At a time when art fairs are being cancelled, and galleries are often empty, the pressing question is how artists are to sell their works — a question that’s forcing the pace of innovation in the art market. In a bid to sell their works, many artists have turned to social media to enter into contact with collectors, who are increasingly likely to buy art online.
According to a recent survey by Swiss bank UBS and the organizers of Art Basel, a majority of art collectors (59%) report that the health crisis has increased their interest in collecting. This trend was even more pronounced among millennials, who are less likely than their elders to balk at the idea of spending large sums online.
Encouraged by this development, many artists are now seeking to promote and sell their works on social networks, and particularly on Instagram. A notable case in point? The British artist Matthew Burrows, who, in March of this year, launched the #ArtistSupportPledge initiative to encourage his peers to participate in a collaborative ecosystem.

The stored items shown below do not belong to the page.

Lemma handler_failure_is_its_lookup_or_its_send_witness :
  (get_member table_platform w_send_fails guild_G 10 = None /\
   fst (fetch_member table_platform guild_G 10 w_send_fails)
   = inl HTTPException /\
   handle table_platform demo_cfg (MemberJoin alice) w_send_fails
   = Run (Raised HTTPException)
       (post (guild_is_watched table_platform demo_cfg guild_G w_send_fails))
       (trace (guild_is_watched table_platform demo_cfg guild_G
                 w_send_fails))) \/
  (res (guild_is_watched table_platform demo_cfg guild_G w_send_fails)
   = Returned true /\
   exists line,
     handle table_platform demo_cfg (MemberJoin alice) w_send_fails
     = after (trace (guild_is_watched table_platform demo_cfg guild_G
                       w_send_fails))
         (relay table_platform demo_cfg line
            (post (guild_is_watched table_platform demo_cfg guild_G
                     w_send_fails))) /\
     send_raised table_platform demo_cfg line
       (post (guild_is_watched table_platform demo_cfg guild_G w_send_fails))
       HTTPException).
Proof.
  exact (handler_failure_is_its_lookup_or_its_send table_platform demo_cfg
           (MemberJoin alice) w_send_fails HTTPException eq_refl).
Defined.

(** Both gains are reported, in the order of the watch set, when the
    sends succeed. *)
Example both_gains_are_reported :
  relay_calls
    (trace (on_member_update table_platform two_channel_cfg alice_before
              alice w_two_gains))
  = ["alice gained access to : #general in G at 2024-05-17 09:30:05 UTC"
     %string;
     "alice gained access to : #rules in G at 2024-05-17 09:30:05 UTC"
     %string].
Proof. reflexivity. Qed.
(* ===== verification/Prelude.v ===== *)
(** * A verification of the MoonBank node

    MoonBank is a CryptoNote coin with term deposits.  The program under [src/]
    consists of a full node (daemon), wallets and tools.  This library models the
    part that decides which blocks and transactions are valid and what they do to
    the ledger, from the byte formats up to the arrival of a block, the wallets' view
    of it, and the cryptography underneath, and proves the properties the rest of the
    program depends on.

    ** How the parts interact

    A block or transaction comes in as bytes.  [Common/StreamTools.cpp] and the
    serializers turn it into the structures of [include/CryptoNote.h]; its
    identifier is a hash of its bytes and of the tree of transaction hashes.
    A transaction is checked without context ([core::check_tx_semantic]), then
    against the chain, and enters the pool ([tx_memory_pool::add_tx]).  A block
    goes to [Blockchain::addNewBlock]: on top of the main chain [pushBlock] checks
    its header, proof of work, miner transaction and transactions, taking the
    transactions out of the pool, and records outputs, spent key images, deposits
    and indexes; elsewhere it becomes an alternative block, and the main chain is
    reorganised when the alternative chain is better.  The rules that depend on
    parameters (rewards, fees, interest, difficulty) are in [Currency.cpp].

    ** Files and what they model

    - [Prelude]: machine integers with explicit wrap-around ([u8] to [u64],
      [i64]), the outcome monad (value or thrown exception), indexed access to
      vectors, assertions ([massert], active or not by the build configuration),
      lists, sums, tactics and hint databases.
    - [IntUtil], [Varint], [Stream], [StringTools], [Base58]: [src/Common/]
      (int-util.h, Varint.h, StreamTools.cpp and the streams, StringTools.cpp,
      Base58.cpp).
    - [CryptoNote]: the data types of [include/CryptoNote.h] and the functions
      on transactions of [CryptoNoteFormatUtils.cpp].
    - [Serializer], [Serialization]: [src/Serialization/] (ISerializer and its
      binary implementations) and [CryptoNoteSerialization.cpp]; one definition
      per [serialize] overload, used for reading and for writing.
    - [TransactionExtra]: [TransactionExtra.cpp].
    - [Interest], [Currency], [Difficulty]: [Currency.cpp], [Difficulty.cpp];
      interest with IEEE 754 arithmetic.
    - [DepositIndex], [BlockIndex], [Checkpoints], [UpgradeDetector],
      [BlockchainIndices]: the files of these names in [src/CryptoNoteCore/].
    - [TreeHash]: [crypto/tree-hash.c] and the block hash.
    - [ChainState], [Validation], [Blockchain]: [Blockchain.cpp], in three layers:
      what one transaction does to the ledger, the checks, and single blocks.
    - [TransactionPool], [PoolInvariant]: [TransactionPool.cpp] and the stateless
      checks of [Core.cpp]; the pool sees the chain through the class
      [ITransactionValidator].
    - [Reorganization], [MainChain]: the chain and the pool together, alternative
      chains, [addNewBlock]; there the chain is the instance of
      [ITransactionValidator].
    - [TransactionApi]: the transaction objects of the wallets
      ([TransactionUtils.cpp], [TransactionPrefixImpl.cpp], [Transaction.cpp],
      [TransactionApiExtra.h]); readers implement the class
      [ITransactionReader].
    - [TransactionConstruction]: [constructTransaction] of
      [CryptoNoteFormatUtils.cpp].
    - [TransfersContainer], [TransfersInvariant], [TransfersTheory]:
      [Transfers/TransfersContainer.cpp], the outputs a wallet account owns, its
      invariant and what follows for the wallet.  The container reads
      transactions through [ITransactionReader].
    - [ShuffleGenerator]: [Common/ShuffleGenerator.h].
    - [ChainQueries]: the questions wallets ask the chain ([Blockchain.cpp],
      [Core.cpp]).
    - [SynchronizationState], [BlockchainSynchronizer]: what a wallet knows of
      the chain, and the synchronizer ([Transfers/BlockchainSynchronizer.cpp])
      with the states of its worker thread as a step relation.  Wallets implement
      the class [IBlockchainConsumer]; what they promise is the class
      [ConsumerLaws], against which the synchronizer is verified.
    - [WalletSync]: the node, the synchronizer and its wallets together.
    - [TransfersConsumer], [ConsumerTheory]: the search for the outputs of
      accounts ([Transfers/TransfersConsumer.cpp], [TransfersSubscription.cpp])
      and its instance of [ConsumerLaws].
    - [Keccak]: the hash function ([crypto/keccak.c], [crypto/hash.c]) and the Keccak
      reference.
    - [Limbs], [ScalarOps], [FieldOps], [Recoding]: the arithmetic of
      [crypto/crypto-ops.c] on limbs: 64-bit operations whose overflow is undefined,
      with an interval analysis and a symbolic execution proved correct once; scalars
      modulo the group order, field elements modulo 2^255 - 19, recodings.
    - [Group], [PrimeField], [Edwards], [Cofactor]: the mathematics: groups as a class
      and multiples, Fermat's theorem, primality certificates and square roots, the
      group of the curve (an instance of the class), and that eight times the group
      order kills every point.
    - [GroupOps], [BaseTable], [BaseMultiples], [ScalarMult], [HashToPoint]: the
      functions [ge_*] of [crypto-ops.c] and the tables of [crypto-ops-data.c], and
      that they compute in that group.
    - [Crypto], [CryptoTheory]: the class [crypto_ops] of [crypto/crypto.cpp] and the
      random generator ([random.c]), on top of the above.
    - [Chacha8]: the cipher of messages ([crypto/chacha8.c]).
    - [KVBinary], [KVTheory], [KVCodec]: the key-value format of the messages
      between nodes ([Serialization/KVBinary*], [JsonInputValueSerializer.cpp]): the
      parser, the reader and the writer; safety on every input; round trips composed
      from those of the members.
    - [P2pProtocol], [Levin]: the messages ([P2p/P2pProtocolDefinitions.h],
      [CryptoNoteProtocolDefinitions.h]) and their framing on a connection
      ([P2p/LevinProtocol.cpp]).  A message is an instance of the class [KVMessage], a
      connection one of the stream classes.
    - [PeerList]: the lists of peers ([P2p/PeerListManager.cpp]), blocked hosts and the
      queues of messages ([P2p/NetNode.cpp]).
    - [ProtocolHandler]: the handlers of the messages
      ([CryptoNoteProtocolHandler.cpp], [P2p/NetNode.cpp]) against the interface
      [ICore] of the core, and the loop of a connection.
    - [Payments]: the wallet, the node and the cryptography together; there the
      functions of [Crypto], [Keccak] and [Chacha8] are the instances of the classes
      through which the chain and the wallets see them.
    - [PaymentPool]: a payment on its way through the core's and the pool's checks.

    Each object of the source is a record, each method a function from the state
    to an [outcome] of the result and the new state, with the name of the
    method.  Hash maps are finite maps ([gmap]); containers whose order matters
    are lists.  Code outside of [src/src] is a parameter or an operation of a class;
    so are the cryptographic functions in the files on the chain, the pool and the
    wallets, which do not depend on how these are computed; where a theorem relies on
    them the hypothesis is in its statement.

    ** What the theorems show

    - Ledger: no key image is recorded as spent twice; for blocks whose
      transactions have new and distinct hashes, popping a block restores the state
      before it (but for the size limit), and a rejected block changes nothing
      unless its size is refused.
    - Main chain: whatever arrives, the main chain is a chain of hashes that
      agrees with its indexes, and reorganisation replaces exactly the blocks
      above the split.
    - Validation: what an accepted input proves about the output it spends
      (existence, unlocked, term over, signatures), and that an accepted miner
      transaction claims no more than the reward.
    - Pool: its tables are those of its transactions, it holds no conflicts among
      the transactions of peers, and block templates are sound.
    - Formats: parsers and writers are inverse to one another, accepted encodings
      are canonical, and the block identifier commits to the whole block.
    - Money and difficulty: rewards, penalties and interest have their exact
      values or bounds without overflow.
    - Indexes: they refine the plain history of the blocks.
    - Wallet: transaction objects never hold a stale hash or a signature for
      another prefix; the container of transfers is consistent after every
      sequence of operations that return, forgets exactly the deleted and detached
      transactions and counts no coin twice.
    - Synchronization: a round brings wallets on any fork to the node's chain;
      the consumer of transfers keeps the promise on which this relies and records
      what it finds, whatever the order of its worker threads; a request to stop ends
      the worker thread as soon as the node answers the query in flight; outputs
      offered for mixing can be used, and as many are offered as there are.
    - Cryptography, from the machine integers up, with no assumption: hashing is
      Keccak-256; every operation on scalars, field elements and points is exact and
      never overflows; signatures, transaction proofs and ring signatures made by the
      code are accepted by the code; the checks accept exactly what satisfies the
      verification equations (and key images in the subgroup); both ends of a
      one-time address agree.
    - Network: every input is parsed, or refused with an exception, into a value no
      larger than itself; every message arrives as it was sent, a request reaches the
      handler and its response comes back; messages without nested structures can be
      decoded from any bytes.  The parser has one unit of fuel per byte of input and
      one more; [KVTheory.kv_parser_safe] shows that it is never used up.
    - Peers: whatever other nodes send, the lists of peers stay ordered, bounded and
      without repeated or forbidden addresses ([PeerList.peerlists_invariant]); a host
      that fails ten times is refused for a day ([PeerList.failing_host_blocked]);
      of a response with blocks the core gets only blocks that were requested, each
      once, and transactions they name ([ProtocolHandler.response_solicited]).
    - Payments, end to end and with this cryptography: every order an account can pay
      becomes a transaction, whatever the random numbers; the core's, the chain's and
      the pool's checks accept it if its key images are new; the receiver's wallet finds every output paid to it and reads the messages.

    Behaviours of the code that differ from what it means to do are theorems too
    (for example [Blockchain.money_from_nothing], [Difficulty.LWMA3_long_window],
    [MainChain.alternative_difficulty]).

    ** Fuel and bounds

    Recursion is structural wherever the loop of the source is over a container.
    The loops that are not carry fuel computed from their input: [readVarint] ten
    steps (a 64-bit varint has at most ten bytes), the Merkle tree the number of
    hashes, the extra parser the number of bytes, the walk along an alternative
    chain the number of alternative blocks plus one, the walk down the timestamps
    the height plus one, the blocks of a hash and of random bytes their number of
    bytes; the theorems about these functions show that the fuel is
    never exhausted, or the function throws when it is and the theorems about its
    success cover the rest.

    ** Not modelled

    Log output, timers, locks and files; accepting and opening connections and
    writing to them, RPC and HTTP,
    the system layer (coroutines, sockets), the proof-of-work hash (vector
    instructions), the files of wallets, the command line programs and the
    graphical or service wallets; start-up from disk.  What cryptography assumes of
    discrete logarithms and of hashes is not stated: the theorems on signatures are
    about what the code computes.  Vendored code under [external/] is not part of the program. *)
From stdpp Require Export base numbers list gmap sorting strings.
From Stdlib Require Export ZArith Lia.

The idea of the Burrows initiative is quite simple. Artists post images of works they are willing to sell for no more than 200 pounds (around 255 dollars) on Instagram. If or when they make 1000 pounds in sales via the scheme, they commit to buying a work by another participating artist.
This virtuous circle has proved to be very successful, according to Matthew Burrows, who told The Art Newspaper that the initiative had generated close to 60 million pounds with online sales of 371,000 works.
Instagram — a Hothouse for Emerging Artists?
While some artists are currently turning to social networks in response to the health crisis, others are already well-established on Instagram, where they have a loyal following of customers.
Last year, British painter Sophie Tea claimed to have earned a million pounds with a series of colored nudes sold exclusively on Instagram. The same is true of Australian artist CJ Hendry, whose ultra-realist drawings are viewed by 524,000 followers including Kanye West. The American rapper himself reportedly bought a drawing in which his face appears on a 100-dollar bill for an undisclosed sum.
“In the past, artists had to wait for a gallery to do your show and people couldn’t just see your work. They had to come to the exhibition when the gallery allowed it to happen. Now you can show people whatever you want at any time you wish,” explained Hendry to CNN.
Galleries and Auction Houses — the Counterattack
In response to the boom in online art sales, galleries and auction houses are taking steps to reach out to collectors on the internet. Christie’s, Sotheby’s and Phillips have organised more than 130 online auctions in the last six months, twice as many as they did in the same period last year, and these have generated sales of 190 million dollars.
“There were more collectors who bid this season without seeing the work in person who had said they would never do that than I would have ever expected,” points out David Galperin, a Sotheby’s contemporary art specialist.
A similar surge in internet revenues has been reported by art galleries like Gagosian, David Zwirner and Hauser & Wirth, which have succeeded in organising six-figure sales online in spite of the pandemic. When the Jeff Koons sculpture, “Balloon Venus Lespugue (Red),” was snapped up for the sum of eight million dollars last June, it became the most expensive work ever to be sold online by David Zwirner.
It is safe to assume that with record prices like these, galleries and auction houses will remain keen to develop their presence and revenues on the internet.